[[ Data provided open ]]

Lemma Push_ok n st B l h :
  stack_holds st B l h -> (0 <= n)%Z -> (stack_size st + n < 2 ^ 60)%Z ->
  exists p st' h', Push n st h = (Ret (p, st'), h') /\ p = shift (stack_ st') (length l) /\
    stack_size st' = (stack_size st + n)%Z /\ (0 < stack_capacity_ st' < 2 ^ 61)%Z /\ B !! stack_ st' = None /\
    exists free, holds h' (<[stack_ st' := l ++ free]> B) /\
      Z.of_nat (length (l ++ free)) = stack_capacity_ st' /\ (n <= Z.of_nat (length free))%Z.
Proof.
  intros [Hs Hc Hb (free & Hh & Hf)] Hn Hlt. unfold Push. rewrite length_app in Hf.
  destruct (decide _) as [Hfull|Hfit].
  - rewrite Z.mod_small by (unfold size_modulus; lia). rewrite size_add_small by (unfold size_modulus; lia).
    set (k := if decide (stack_capacity_ st * 2 < stack_size st + n)%Z then (stack_size st + n)%Z
              else (stack_capacity_ st * 2)%Z).
    assert (Hk : (stack_capacity_ st * 2 <= k < 2 ^ 61)%Z /\ (stack_size st + n <= k)%Z) by (unfold k; case_decide;
      lia).
    destruct (realloc_ok (stack_ st) (l ++ free) k h _ Hh (lookup_insert_eq _ _ _)) as
      (p' & bs' & h' & Hr & Hp & Hl & Ht & Hh'); [unfold size_ok; lia|rewrite length_app; lia|].
    rewrite length_app in Hr. replace (Z.of_nat (length l + length free)) with (stack_capacity_ st) in Hr by lia.
    rewrite delete_insert_id in Hh' by done.
    assert (Hbs : bs' = l ++ drop (length l) bs').
    { rewrite <- (take_drop (length l) bs') at 1. f_equal.
      trans (take (length l) (take (length (l ++ free)) bs')); [|by rewrite Ht, take_app_length].
      rewrite take_take. f_equal. rewrite length_app. lia. }
    eexists _, _, h'. split.
    { erewrite bind_step by (erewrite bind_step by exact Hr; reflexivity). reflexivity. }
    cbn [stack_ stack_size stack_capacity_]. split; [by rewrite Hs, Nat2Z.id|]. split; [done|]. split; [lia|]. split.
    + destruct Hp as [->|Hp]; [done|]. destruct (decide (p' = stack_ st)) as [->|N]; [done|].
      by rewrite lookup_insert_ne in Hp by done.
    + exists (drop (length l) bs'). rewrite <- Hbs. split; [done|]. rewrite length_drop. lia.
  - eexists _, _, h. split; [erewrite bind_step by reflexivity; reflexivity|].
    cbn. split; [by rewrite Hs, Nat2Z.id|]. split; [done|]. split; [lia|]. split; [done|].
    exists free. rewrite length_app. split; [done|]. lia.
Qed.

[[ Data provided closed ]]

[What is required] Filter on the word "destruct": copy each matching line from the entries above.

[Exercise output]
  destruct (decide _) as [Hfull|Hfit].
    destruct (realloc_ok (stack_ st) (l ++ free) k h _ Hh (lookup_insert_eq _ _ _)) as
    + destruct Hp as [->|Hp]; [done|]. destruct (decide (p' = stack_ st)) as [->|N]; [done|].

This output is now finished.